Task details: Begin with the first line of the entries below and reproduce each line exactly, ending with the line that holds "Definition TB (insn".

────

(* ===== verification/Thumb.v ===== *)
(** * The Thumb instruction set

    [thumb_step] of [core/src/arm/arm_interp.c]: one definition per case of its
    switch on [insn >> 12], on a 16-bit encoding.  Thumb reuses the shifter, adder,
    memory accessors and block loops of the ARM state. *)

From S2P Require Import Prelude State Cpu Bus Mmu MemAccess Alu ExecMedia ExecXfer ExecCp.

(** [TB(n)], the 3-bit register field. *)
Definition TB (insn n : Z) : Z := fld insn n 7.

Section Thumb.
Context {B : Type} `{Bus B}.

Definition t_result : Type := @moutcome B.

Definition t_undefined (m : mach B) (next : Z) : t_result := (ARM_UNDEFINED, next, m).
Definition t_cpu (m : mach B) (next : Z) (c : arm_cpu) : t_result := (ARM_OK, next, set_cpu c m).
Definition t_write (m : mach B) (next rd v : Z) : t_result := t_cpu m next (set_reg rd v (cpu m)).

(** [v = mem_r..(); if (c->abort_pending) return ARM_OK; c->r[rd] = v;] *)
Definition t_load (next rd : Z) (vm : Z * mach B) : t_result :=
  let '(v, m) := vm in
  if abort_pending (cpu m) then (ARM_OK, next, m) else t_write m next rd v.

(** [c->r[rd] = alu_..(c, ...)] *)
Definition t_alu (m : mach B) (next rd : Z) (rc : Z * arm_cpu) : t_result :=
  t_cpu m next (set_reg rd (fst rc) (snd rc)).

(** Write a shifter or logical result and set the logical flags. *)
Definition t_logic (m : mach B) (next rd : Z) (rc : Z * bool) : t_result :=
  t_cpu m next (alu_logic_flags (set_reg rd (fst rc) (cpu m)) (fst rc) (snd rc) true).

(** Cases 0x0, 0x1. *)
Definition thumb_shift_add (m : mach B) (insn next : Z) : t_result :=
  let c := cpu m in
  let rd := TB insn 0 in
  let rs := TB insn 3 in
  if (insn .& 0xf800) =? 0x1800 then
    let op2 := if bit insn 10 then TB insn 6 else r c (TB insn 6) in
    t_alu m next rd (if bit insn 9 then alu_sub c (r c rs) op2 1 true
                     else alu_add c (r c rs) op2 0 true)
  else
    t_logic m next rd
      (barrel_shift (r c rs) (fld insn 11 3) (fld insn 6 0x1f) false (get_flag c ARM_CPSR_C)).

(** Cases 0x2, 0x3. *)
Definition thumb_imm8 (m : mach B) (insn next : Z) : t_result :=
  let c := cpu m in
  let rd := fld insn 8 7 in
  let imm := insn .& 0xff in
  match fld insn 11 3 with
  | 0 => t_logic m next rd (imm, get_flag c ARM_CPSR_C)
  | 1 => t_cpu m next (snd (alu_sub c (r c rd) imm 1 true))
  | 2 => t_alu m next rd (alu_add c (r c rd) imm 0 true)
  | _ => t_alu m next rd (alu_sub c (r c rd) imm 1 true)
  end.

(** The sixteen register ALU operations. *)
Definition thumb_alu (m : mach B) (insn next : Z) : t_result :=
  let c := cpu m in
  let rd := TB insn 0 in
  let a := r c rd in
  let b := r c (TB insn 3) in
  let carry := get_flag c ARM_CPSR_C in
  let cin := if carry then 1 else 0 in
  let shift type := t_logic m next rd (barrel_shift a type (b .& 0xff) true carry) in
  match fld insn 6 0xf with
  | 0x0 => t_logic m next rd (a .& b, carry)
  | 0x1 => t_logic m next rd (a .^ b, carry)
  | 0x2 => shift 0
  | 0x3 => shift 1
  | 0x4 => shift 2
  | 0x5 => t_alu m next rd (alu_add c a b cin true)
  | 0x6 => t_alu m next rd (alu_sub c a b cin true)
  | 0x7 => shift 3
  | 0x8 => t_cpu m next (alu_logic_flags c (a .& b) carry true)
  | 0x9 => t_alu m next rd (alu_sub c 0 b 1 true)
  | 0xa => t_cpu m next (snd (alu_sub c a b 1 true))
  | 0xb => t_cpu m next (snd (alu_add c a b 0 true))
  | 0xc => t_logic m next rd (a .| b, carry)
  | 0xd =>
    let res := a *w b in
    t_cpu m next (set_flag (set_flag (set_reg rd res c) ARM_CPSR_N (bit res 31))
                    ARM_CPSR_Z (res =? 0))
  | 0xe => t_logic m next rd (a .& wnot b, carry)
  | _ => t_logic m next rd (wnot b, carry)
  end.

(** BX / BLX (register). *)
Definition thumb_bx (m : mach B) (pc insn sv rs next : Z) : t_result :=
  let c := cpu m in
  if bit insn 7 && (rs =? 15) then t_undefined m next
  else if (sv .& 3) =? 2 then t_undefined m next
  else
    let c := if bit insn 7 then set_reg 14 ((pc +w 2) .| 1) c else c in
    let c := if negb (bit sv 0) then set_cpsr (cpsr c .& wnot ARM_CPSR_T) c else c in
    (ARM_OK, sv .& wnot 1, set_cpu c m).

(** High-register operations. *)
Definition thumb_hireg (m : mach B) (pc insn next : Z) : t_result :=
  let c := cpu m in
  let pc4 := pc +w 4 in
  let rd := TB insn 0 .| ((insn .>> 4) .& 8) in
  let rs := TB insn 3 .| ((insn .>> 3) .& 8) in
  let sv := if rs =? 15 then pc4 else r c rs in
  match fld insn 8 3 with
  | 0 => if rd =? 15 then (ARM_OK, (pc4 +w sv) .& wnot 1, m)
         else t_write m next rd (r c rd +w sv)
  | 1 => t_cpu m next (snd (alu_sub c (if rd =? 15 then pc4 else r c rd) sv 1 true))
  | 2 => if rd =? 15 then (ARM_OK, sv .& wnot 1, m) else t_write m next rd sv
  | _ => thumb_bx m pc insn sv rs next
  end.

(** Case 0x4. *)
Definition thumb_case4 (m : mach B) (pc insn next : Z) : t_result :=
  if (insn .& 0xfc00) =? 0x4000 then thumb_alu m insn next
  else if (insn .& 0xfc00) =? 0x4400 then thumb_hireg m pc insn next
  else
    let addr := ((pc +w 4) .& wnot 3) +w ((insn .& 0xff) .<< 2) in
    t_load next (fld insn 8 7) (mem_r32 m addr).

(** Case 0x5. *)
Definition thumb_reg_offset (m : mach B) (insn next : Z) : t_result :=
  let c := cpu m in
  let rd := TB insn 0 in
  let addr := r c (TB insn 3) +w r c (TB insn 6) in
  if bit insn 9 then
    let op := fld insn 10 3 in
    if negb (op =? 1) && legacy_halfword_unpredictable c addr then t_undefined m next
    else match op with
         | 0 => (ARM_OK, next, mem_w16 m addr (w16 (r c rd)))
         | 1 => t_load next rd (let '(v, m) := mem_r8 m addr in (w32 (s8 v), m))
         | 2 => t_load next rd (mem_r16 m addr)
         | _ => t_load next rd (let '(v, m) := mem_r16 m addr in (w32 (s16 v), m))
         end
  else
    let byte := bit insn 10 in
    if bit insn 11 then t_load next rd (if byte then mem_r8 m addr else mem_r32 m addr)
    else (ARM_OK, next, if byte then mem_w8 m addr (w8 (r c rd)) else mem_w32 m addr (r c rd)).

(** Cases 0x6, 0x7. *)
Definition thumb_imm5 (m : mach B) (insn next : Z) : t_result :=
  let c := cpu m in
  let rd := TB insn 0 in
  let off := fld insn 6 0x1f in
  let byte := bit insn 12 in
  let addr := r c (TB insn 3) +w (if byte then off else off .<< 2) in
  if bit insn 11 then t_load next rd (if byte then mem_r8 m addr else mem_r32 m addr)
  else (ARM_OK, next, if byte then mem_w8 m addr (w8 (r c rd)) else mem_w32 m addr (r c rd)).

(** Case 0x8. *)
Definition thumb_half_imm5 (m : mach B) (insn next : Z) : t_result :=
  let c := cpu m in
  let rd := TB insn 0 in
  let addr := r c (TB insn 3) +w ((fld insn 6 0x1f) .<< 1) in
  if legacy_halfword_unpredictable c addr then t_undefined m next
  else if bit insn 11 then t_load next rd (mem_r16 m addr)
  else (ARM_OK, next, mem_w16 m addr (w16 (r c rd))).

(** Case 0x9. *)
Definition thumb_sp_relative (m : mach B) (insn next : Z) : t_result :=
  let c := cpu m in
  let rd := fld insn 8 7 in
  let addr := r c 13 +w ((insn .& 0xff) .<< 2) in
  if bit insn 11 then t_load next rd (mem_r32 m addr)
  else (ARM_OK, next, mem_w32 m addr (r c rd)).

(** Case 0xa. *)
Definition thumb_address (m : mach B) (pc insn next : Z) : t_result :=
  let c := cpu m in
  let imm := (insn .& 0xff) .<< 2 in
  t_write m next (fld insn 8 7)
    (if bit insn 11 then r c 13 +w imm else ((pc +w 4) .& wnot 3) +w imm).

(** [for (i = 0; i < 8; i++) if (list & (1u << i)) c->r[i] = loaded[i];] *)
Definition commit_low (list : Z) (loaded : Z → Z) (c : arm_cpu) : arm_cpu :=
  for_range 8 0 (fun i c => if bit list i then set_reg i (loaded i) c else c) c.

Definition push_pop_count (insn : Z) : Z :=
  (if bit insn 8 then 1 else 0) + count_list 8 (insn .& 0xff).

Definition thumb_pop (m : mach B) (insn next : Z) : t_result :=
  let list := insn .& 0xff in
  let extra := bit insn 8 in
  let old_sp := r (cpu m) 13 in
  let '(start, c) := prepare_multiword_address (cpu m) old_sp 4 false in
  let m := set_cpu c m in
  match start with
  | None => (ARM_OK, next, m)
  | Some addr =>
    match load_list 8 0 list m addr (fun _ => 0) with
    | (None, m) => (ARM_OK, next, m)
    | (Some (addr, loaded), m) =>
      let '(pcv, m) := if extra then mem_r32 m addr else (0, m) in
      if extra && abort_pending (cpu m) then (ARM_OK, next, m)
      else if extra && ((pcv .& 3) =? 2) then t_undefined m next
      else
        let c := commit_low list loaded (cpu m) in
        let c := set_reg 13 (w32 (old_sp + 4 * push_pop_count insn)) c in
        if extra then
          let c := if negb (bit pcv 0) then set_cpsr (cpsr c .& wnot ARM_CPSR_T) c else c in
          t_cpu m (pcv .& wnot 1) c
        else t_cpu m next c
    end
  end.

Definition thumb_push (m : mach B) (insn next : Z) : t_result :=
  let list := insn .& 0xff in
  let new_sp := w32 (r (cpu m) 13 - 4 * push_pop_count insn) in
  let '(start, c) := prepare_multiword_address (cpu m) new_sp 4 true in
  let m := set_cpu c m in
  match start with
  | None => (ARM_OK, next, m)
  | Some addr =>
    match store_list 8 0 list r m addr with
    | (None, m) => (ARM_OK, next, m)
    | (Some addr, m) =>
      let m := if bit insn 8 then mem_w32 m addr (r (cpu m) 14) else m in
      if bit insn 8 && abort_pending (cpu m) then (ARM_OK, next, m)
      else t_write m next 13 new_sp
    end
  end.

Definition thumb_extend (m : mach B) (insn next : Z) : t_result :=
  let v := r (cpu m) (TB insn 3) in
  t_write m next (TB insn 0)
    match fld insn 6 3 with
    | 0 => w32 (s16 (w16 v))
    | 1 => w32 (s8 (w8 v))
    | 2 => v .& 0xffff
    | _ => v .& 0xff
    end.

Definition thumb_rev (m : mach B) (insn next : Z) : t_result :=
  let v := r (cpu m) (TB insn 3) in
  let rd := TB insn 0 in
  match fld insn 6 3 with
  | 0 => t_write m next rd (rev32 v)
  | 1 => t_write m next rd (rev16 v)
  | 3 => t_write m next rd (w32 (s16 (w16 (((v .& 0xff) .<< 8) .| ((v .>> 8) .& 0xff)))))
  | _ => t_undefined m next
  end.

Definition cps_mask (c : arm_cpu) (a i f disable : bool) : arm_cpu :=
  let c := if a then set_flag c ARM_CPSR_A disable else c in
  let c := if i then set_flag c ARM_CPSR_I disable else c in
  if f then set_flag c ARM_CPSR_F disable else c.

Definition thumb_cps (m : mach B) (insn next : Z) : t_result :=
  if negb (cpu_is_priv (cpu m)) then (ARM_OK, next, m)
  else t_cpu m next (cps_mask (cpu m) (bit insn 2) (bit insn 1) (bit insn 0) (bit insn 4)).

(** Case 0xb. *)
Definition thumb_misc (m : mach B) (insn next : Z) : t_result :=
  if (insn .& 0xff00) =? 0xb000 then
    let imm := (insn .& 0x7f) .<< 2 in
    t_write m next 13 (if bit insn 7 then r (cpu m) 13 -w imm else r (cpu m) 13 +w imm)
  else if (insn .& 0xf600) =? 0xb400 then
    if ((insn .& 0xff) =? 0) && negb (bit insn 8) then t_undefined m next
    else if bit insn 11 then thumb_pop m insn next else thumb_push m insn next
  else if (insn .& 0xff00) =? 0xb200 then thumb_extend m insn next
  else if (insn .& 0xff00) =? 0xba00 then thumb_rev m insn next
  else if (insn .& 0xffe0) =? 0xb660 then thumb_cps m insn next
  else if (insn .& 0xfff7) =? 0xb650 then
    if bit insn 3 then t_undefined m next else (ARM_OK, next, m)
  else t_undefined m next.

(** Case 0xc. *)
Definition thumb_multiple (m : mach B) (insn next : Z) : t_result :=
  let rb := fld insn 8 7 in
  let list := insn .& 0xff in
  let base := r (cpu m) rb in
  let n := count_list 8 list in
  let load := bit insn 11 in
  let lower := if rb =? 0 then 0 else Z.shiftl 1 rb - 1 in
  if list =? 0 then t_undefined m next
  else if negb load && bit list rb && negb ((list .& lower) =? 0) then t_undefined m next
  else
    let '(start, c) := prepare_multiword_address (cpu m) base 4 (negb load) in
    let m := set_cpu c m in
    match start with
    | None => (ARM_OK, next, m)
    | Some addr =>
      if load then
        match load_list 8 0 list m addr (fun _ => 0) with
        | (None, m) => (ARM_OK, next, m)
        | (Some (_, loaded), m) =>
          let c := commit_low list loaded (cpu m) in
          t_cpu m next (if negb (bit list rb) then set_reg rb (w32 (base + 4 * n)) c else c)
        end
      else
        match store_list 8 0 list r m addr with
        | (None, m) => (ARM_OK, next, m)
        | (Some _, m) => t_write m next rb (w32 (base + 4 * n))
        end
    end.

(** Case 0xd. *)
Definition thumb_cond_svc (m : mach B) (pc insn next : Z) : t_result :=
  let cond := fld insn 8 0xf in
  if cond =? 0xf then exec_svc m pc insn (pc +w 2) next
  else if cond =? 0xe then t_undefined m next
  else if arm_cond_passed (cpu m) cond
  then (ARM_OK, (pc +w 4) +w (w32 (s8 (insn .& 0xff)) .<< 1), m)
  else (ARM_OK, next, m).

(** Case 0xe. *)
Definition thumb_branch (m : mach B) (pc insn next : Z) : t_result :=
  if bit insn 11 then
    let c := cpu m in
    let target := (r c 14 +w ((insn .& 0x7ff) .<< 1)) .& wnot 3 in
    let c := set_reg 14 ((pc +w 2) .| 1) c in
    (ARM_OK, target, set_cpu (set_cpsr (cpsr c .& wnot ARM_CPSR_T) c) m)
  else
    let off := Z.shiftr (s32 ((insn .& 0x7ff) .<< 21)) 20 in
    (ARM_OK, (pc +w 4) +w w32 off, m).

(** Case 0xf. *)
Definition thumb_bl (m : mach B) (pc insn next : Z) : t_result :=
  if negb (bit insn 11) then
    let off := Z.shiftr (s32 ((insn .& 0x7ff) .<< 21)) 9 in
    t_write m next 14 ((pc +w 4) +w w32 off)
  else
    let target := r (cpu m) 14 +w ((insn .& 0x7ff) .<< 1) in
    (ARM_OK, target .& wnot 1, on_cpu (set_reg 14 ((pc +w 2) .| 1)) m).

Definition thumb_step (m : mach B) (pc insn next : Z) : t_result :=
  match insn .>> 12 with
  | 0x0 | 0x1 => thumb_shift_add m insn next
  | 0x2 | 0x3 => thumb_imm8 m insn next
  | 0x4 => thumb_case4 m pc insn next
  | 0x5 => thumb_reg_offset m insn next
  | 0x6 | 0x7 => thumb_imm5 m insn next
  | 0x8 => thumb_half_imm5 m insn next
  | 0x9 => thumb_sp_relative m insn next
  | 0xa => thumb_address m pc insn next
  | 0xb => thumb_misc m insn next
  | 0xc => thumb_multiple m insn next
  | 0xd => thumb_cond_svc m pc insn next
  | 0xe => thumb_branch m pc insn next
  | _ => thumb_bl m pc insn next
  end.

End Thumb.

────

Solution:
(* ===== verification/Thumb.v ===== *)
(** * The Thumb instruction set

    [thumb_step] of [core/src/arm/arm_interp.c]: one definition per case of its
    switch on [insn >> 12], on a 16-bit encoding.  Thumb reuses the shifter, adder,
    memory accessors and block loops of the ARM state. *)

From S2P Require Import Prelude State Cpu Bus Mmu MemAccess Alu ExecMedia ExecXfer ExecCp.

(** [TB(n)], the 3-bit register field. *)
Definition TB (insn n : Z) : Z := fld insn n 7.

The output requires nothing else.